Con 90 votos en favor y sólo cinco en contra, la Cámara alta aprobó el proyecto promovido por sus partidarios como un antídoto contra las prácticas predatorias de las compañías crediticias, incluidos aumentos arbitrarios de tasas de interés y sanciones.
Con 90 votos en favor y sólo cinco en contra, la Cámara alta aprobó el proyecto promovido por sus partidarios como un antídoto contra las prácticas predatorias de las compañías crediticias, incluidos aumentos arbitrarios de tasas de interés y sanciones.
"La legislación finalmente ayudará a hacer más justas las cosas entre
los tarjetahabientes y las empresas crediticias. Hará que
tarjetahabientes responsables sean tratados responsablemente por las
compañías crediticias", dijo el senador demócrata Bob Menéndez.
La iniciativa senatorial obliga a las empresas a verificar que los solicitantes de una tarjeta de crédito tengan capacidad financiera para pagar la deuda y prohíbe los cobros inexplicables o los incrementos arbitrarios de las tasas de interés.
Sin embargo, la versión del Senado difiere de la aprobada por la Cámara de Representantes, por lo que los miembros de ambos órganos legislativos deberán conciliar el texto antes de enviarlo para un nuevo voto y para su promulgación por el presidente Barack Obama.
La Casa Blanca apoya la legislación, luego que el presidente Obama ha insistido en que es necesaria una reforma al sistema de tarjetas de crédito que ponga fin a los abusos e injustos incrementos de intereses.
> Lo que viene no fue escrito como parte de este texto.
Lemma linesOf_join (l : list string) :
  l ≠ [] → (∀ x, x ∈ l → newlineChar ∉ chars x) →
  linesOf (Js.join newline l) = l.
Proof.
  induction l as [|x l IH]; [done |]. intros _ Hl.
  destruct l as [|y l].
  - cbn. apply linesOf_plain, Hl. by left.
  - change (Js.join newline (x :: y :: l))
      with (x +:+ newline +:+ Js.join newline (y :: l)).
    rewrite linesOf_app_newline, linesOf_plain, IH; [done | done | |].
    + intros z Hz. apply Hl. by right.
    + apply Hl. by left.
Qed.

Lemma digits_plain (d : Decimal.uint) :
  newlineChar ∉ chars (NilEmpty.string_of_uint d).
Proof.
  induction d; cbn; [by intros ?%elem_of_nil | ..];
    intros [[=] | Hin]%elem_of_cons; done.
Qed.

(** The first line of the listing. *)
Lemma header_plain (n : nat) :
  newlineChar ∉ chars ("可用命令 (" +:+ Js.show_Z (Z.of_nat n) +:+ "个):").
Proof.
  destruct (show_nat_digits n) as (d & _ & ->).
  rewrite !chars_app. intros Hin.
  apply elem_of_app in Hin as [Hin | Hin].
  { cbn in Hin. repeat (apply elem_of_cons in Hin as [[=] | Hin]).
    by apply elem_of_nil in Hin. }
  apply elem_of_app in Hin as [Hin | Hin]; [by apply digits_plain in Hin |].
  cbn in Hin. repeat (apply elem_of_cons in Hin as [[=] | Hin]).
  by apply elem_of_nil in Hin.
Qed.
"Es tiempo de una reforma (al sistema de las tarjetas de crédito) construida en la transparencia, ética y responsabilidad mutua", indicó el mandatario estadunidense en un reciente viaje a Nuevo México.
La iniciativa senatorial obliga a las empresas a verificar que los solicitantes de una tarjeta de crédito tengan capacidad financiera para pagar la deuda y prohíbe los cobros inexplicables o los incrementos arbitrarios de las tasas de interés.
Sin embargo, la versión del Senado difiere de la aprobada por la Cámara de Representantes, por lo que los miembros de ambos órganos legislativos deberán conciliar el texto antes de enviarlo para un nuevo voto y para su promulgación por el presidente Barack Obama.
La Casa Blanca apoya la legislación, luego que el presidente Obama ha insistido en que es necesaria una reforma al sistema de tarjetas de crédito que ponga fin a los abusos e injustos incrementos de intereses.
"Es tiempo de una reforma (al sistema de las tarjetas de crédito) construida en la transparencia, ética y responsabilidad mutua", indicó el mandatario estadunidense en un reciente viaje a Nuevo México.